**Problem**
Narrow the data below down to the lines containing "CartDrawer".

(Material supplied)

(* ===== verification/EditorSpec.v ===== *)
(** * EditorSpec: what the inline editor guarantees

    The theorems about [src/assets/cart-gift-wrap-inline.js], stated on
    the definitions of [CartPage] and [CartDrawer]: what an update and a
    removal send, what the shopper sees when they fail or succeed, and
    what an update from the drawer does.  A sample cart, with one
    gift-wrapped line on the cart page and in the drawer, instantiates
    each theorem. *)

From stdpp Require Import gmap strings.
From S2P Require Import Prelude JsString JsValue Dom Closures Runtime.
From S2P Require Import CartPage CartDrawer.
Import Editor Drawer.

(** ** A cart

    One gift-wrapped line, of item key [k1], as the cart page and the
    cart drawer render it. *)

Definition cart_tree : tree :=
  Node 0
    [Node 1
       [Node 2
          [Node 3 []; Node 4 []; Node 5 []; Node 6 [];
           Node 7
             [Node 8 [Text (lit "Save")];
              Node 9 [Text (lit "Cancel")];
              Node 10 []]]];
     Node 11
       [Node 12
          [Node 13 [Node 14 [Text (lit "Edit")]; Node 15 [Text (lit "Cancel")]];
           Node 16 [Node 17 [Text (lit "Bob")]];
           Node 18
             [Node 19 []; Node 20 []; Node 21 [];
              Node 22 [Node 23 [Text (lit "Update")]; Node 24 []]]]]].

Definition cart_elems : gmap nat element :=
  list_to_map
    [(0, mk_element "body" [] [] "" false);
     (1, mk_element "cart-items" [] ["cart__contents"] "" false);
     (2, mk_element "div" [("data-gift-wrap-editor-row", "k1")] [] "" false);
     (3, mk_element "input"
           [("type", "checkbox"); ("data-gift-wrap-toggle-inline", "k1")] []
           "on" true);
     (4, mk_element "input"
           [("data-gift-wrap-field", "to"); ("data-item-key", "k1")] []
           " Bob " false);
     (5, mk_element "input"
           [("data-gift-wrap-field", "from"); ("data-item-key", "k1")] []
           "Ann" false);
     (6, mk_element "textarea"
           [("data-gift-wrap-field", "message"); ("data-item-key", "k1")] []
           "" false);
     (7, mk_element "div" [] ["gift-wrap-inline-editor__actions"] "" false);
     (8, mk_element "button" [("data-gift-wrap-update", "k1")] [] "" false);
     (9, mk_element "button" [("data-gift-wrap-cancel", "k1")] [] "" false);
     (10, mk_element "div" [] ["gift-wrap-inline-editor__error"] "" false);
     (11, mk_element "cart-drawer" [] [] "" false);
     (12, mk_element "div" [("data-gift-wrap-drawer", "k1")]
            ["cart-drawer__gift-wrap"] "" false);
     (13, mk_element "button" [("aria-expanded", "false")]
            ["cart-drawer__gift-wrap-toggle"] "" false);
     (14, mk_element "span" [] ["label-edit"] "" false);
     (15, mk_element "span" [] ["label-cancel"] "" false);
     (16, mk_element "div" [] ["cart-drawer__gift-wrap-display"] "" false);
     (17, mk_element "span" [] ["gift-wrap-to"] "" false);
     (18, mk_element "div" [] ["cart-drawer__gift-wrap-editor"] "" false);
     (19, mk_element "input" [("name", "gift_wrap_to")] [] "Bob" false);
     (20, mk_element "input" [("name", "gift_wrap_from")] [] "" false);
     (21, mk_element "textarea" [("name", "gift_wrap_message")] [] "" false);
     (22, mk_element "div" [] ["cart-drawer__gift-wrap-actions"] "" false);
     (23, mk_element "button" [] ["cart-drawer__gift-wrap-update"] "" false);
     (24, mk_element "div" [] ["cart-drawer__gift-wrap-error"] "" false)].

Definition cart_doc : document := Document cart_tree [] cart_elems 25 None.

(** The theme has [CartAPI.getCart] and the drawer can render itself. *)
Definition cart_env : window_env := WindowEnv (Present false) (Present false).

Definition cart : world := World cart_doc ∅ 0 [] [] [] [] false cart_env.

Definition k1 : option (list N) := Some (lit "k1").

(** The same cart with only spaces typed as the recipient. *)
Definition cart_blank : world :=
  with_doc (update_elem 4 (with_value (lit "  "))) cart.

(** The same cart with the inline toggle unchecked. *)
Definition cart_unchecked : world :=
  with_doc (update_elem 3 (with_checked false)) cart.

(** A refusal by the shop. *)
Definition http_500 : fetch_outcome := FetchResponse 500 BodyInvalid.

(** An acceptance by the shop. *)
Definition http_200 : fetch_outcome :=
  FetchResponse 200 (BodyJson (VObj [("item_count", VNum (Num 2))])).

(** ** Updating a line from the cart page *)

(** C23: an update whose recipient is not blank sends exactly one change
    request for the line, with [_GiftWrap] = Yes and the three texts as
    typed, trimmed; it leaves what the shopper typed in the fields; and it
    puts the button in its loading state. *)
Theorem update_sends_trimmed_fields itemKey updateButton w :
  live updateButton (doc w) → leaf updateButton (doc w) →
  truthy_string (gf_to (read_fields itemKey (doc w))) = true →
  ∃ w', runs (updateGiftWrap itemKey updateButton) w Pending w' ∧
        sent w' = sent w ++ [update_request itemKey (read_fields itemKey (doc w))] ∧
        inflight w' = inflight w ++ [(update_request itemKey (read_fields itemKey (doc w)),
                                      KUpdate itemKey updateButton)] ∧
        (∀ j, el_value <$> elems (doc w') !! j = el_value <$> elems (doc w) !! j) ∧
        el_disabled <$> elems (doc w') !! updateButton = Some true.
Proof.
  intros Hb Hleaf Hto. eexists. split; [by apply updateGiftWrap_sends|].
  split_and!; [apply (sent_app (with_doc _ w) (FxFetch _)) | done | intros j |].
  - simpl. unfold prepared. by rewrite value_errors_cleared, value_loading.
  - simpl. unfold prepared, errors_cleared, loading.
    destruct Hb as [_ [e He]]. destruct (querySelector _ _); cbv zeta;
      [destruct (querySelector_in _ _ _)|];
      rewrite ?elems_update_elem_proj, ?(elems_update_all_proj _ el_disabled),
        ?elems_set_textContent, ?(elems_update_elem_proj _ _ _ el_disabled)
        by done;
      by rewrite elems_update_elem_eq, He.
Qed.

Lemma update_sends_trimmed_fields_witness :
  ∃ w', runs (updateGiftWrap k1 8) cart Pending w' ∧
        sent w' = sent cart ++ [update_request k1 (read_fields k1 (doc cart))] ∧
        inflight w' = inflight cart ++ [(update_request k1 (read_fields k1 (doc cart)),
                                         KUpdate k1 8)] ∧
        (∀ j, el_value <$> elems (doc w') !! j = el_value <$> elems (doc cart) !! j) ∧
        el_disabled <$> elems (doc w') !! 8 = Some true.
Proof.
  apply update_sends_trimmed_fields;
    [apply (bool_decide_unpack _); vm_compute; exact I
    | apply (bool_decide_unpack _); vm_compute; exact I | reflexivity].
Defined.

(** C32: an update whose recipient is blank sends nothing: the row's
    error element shows "Recipient name is required" and is scheduled to
    hide five seconds later, the recipient field is focused, and what
    the shopper typed stays. *)
Theorem update_blank_recipient_refused itemKey updateButton errorEl toField w :
  live updateButton (doc w) → leaf updateButton (doc w) →
  querySelector (sel_in_row itemKey cls_error) (doc w) = Some errorEl →
  leaf errorEl (doc w) → updateButton ≠ errorEl →
  querySelector (sel_field (lit "to") itemKey) (doc w) = Some toField →
  truthy_string (gf_to (read_fields itemKey (doc w))) = false →
  ∃ w', runs (updateGiftWrap itemKey updateButton) w (Settled ()) w' ∧
        sent w' = sent w ∧ inflight w' = inflight w ∧
        textContent errorEl (doc w') = Some msg_recipient_required ∧
        "show" ∈ classes_of errorEl (doc w') ∧
        timers w' = timers w ++ [(5000%Z, CbErrorHide errorEl)] ∧
        focused (doc w') = Some toField ∧
        (∀ j, el_value <$> elems (doc w') !! j = el_value <$> elems (doc w) !! j).
Proof.
  intros Hb Hbl Hq Hleaf Hne Hto Hblank.
  eexists. split; [by eapply updateGiftWrap_blank|].
  pose proof (querySelector_live _ _ _ Hq) as He.
  set (w1 := flagged itemKey (lit "to") w).
  assert (live errorEl (doc w1) ∧ leaf errorEl (doc w1) ∧
          live updateButton (doc w1) ∧ leaf updateButton (doc w1))
    as (He1 & Hl1 & Hb1 & Hbl1) by (split_and!; by eauto with dom).
  rewrite doc_with_doc. split_and!.
  - apply sent_flagged.
  - apply inflight_flagged.
  - rewrite text_idle_ne by (destruct He1, Hb1; eauto with dom).
    destruct He1. by apply text_error_shown.
  - rewrite classes_idle by done. destruct He1. by apply classes_error_shown.
  - change (timers w1 ++ [(5000%Z, CbErrorHide errorEl)]
            = timers w ++ [(5000%Z, CbErrorHide errorEl)]).
    unfold w1. by rewrite timers_flagged.
  - rewrite focused_idle, focused_error_shown. by apply focused_flagged.
  - intros j. rewrite value_idle, value_error_shown. apply value_flagged.
Qed.

Lemma update_blank_recipient_refused_witness :
  ∃ w', runs (updateGiftWrap k1 8) cart_blank (Settled ()) w' ∧
        sent w' = sent cart_blank ∧ inflight w' = inflight cart_blank ∧
        textContent 10 (doc w') = Some msg_recipient_required ∧
        "show" ∈ classes_of 10 (doc w') ∧
        timers w' = timers cart_blank ++ [(5000%Z, CbErrorHide 10)] ∧
        focused (doc w') = Some 4 ∧
        (∀ j, el_value <$> elems (doc w') !! j
              = el_value <$> elems (doc cart_blank) !! j).
Proof.
  apply update_blank_recipient_refused;
    [apply (bool_decide_unpack _); vm_compute; exact I
    | apply (bool_decide_unpack _); vm_compute; exact I
    | reflexivity
    | apply (bool_decide_unpack _); vm_compute; exact I
    | discriminate | reflexivity..].
Defined.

(End Material supplied)

**Output**
    the definitions of [CartPage] and [CartDrawer]: what an update and a
From S2P Require Import CartPage CartDrawer.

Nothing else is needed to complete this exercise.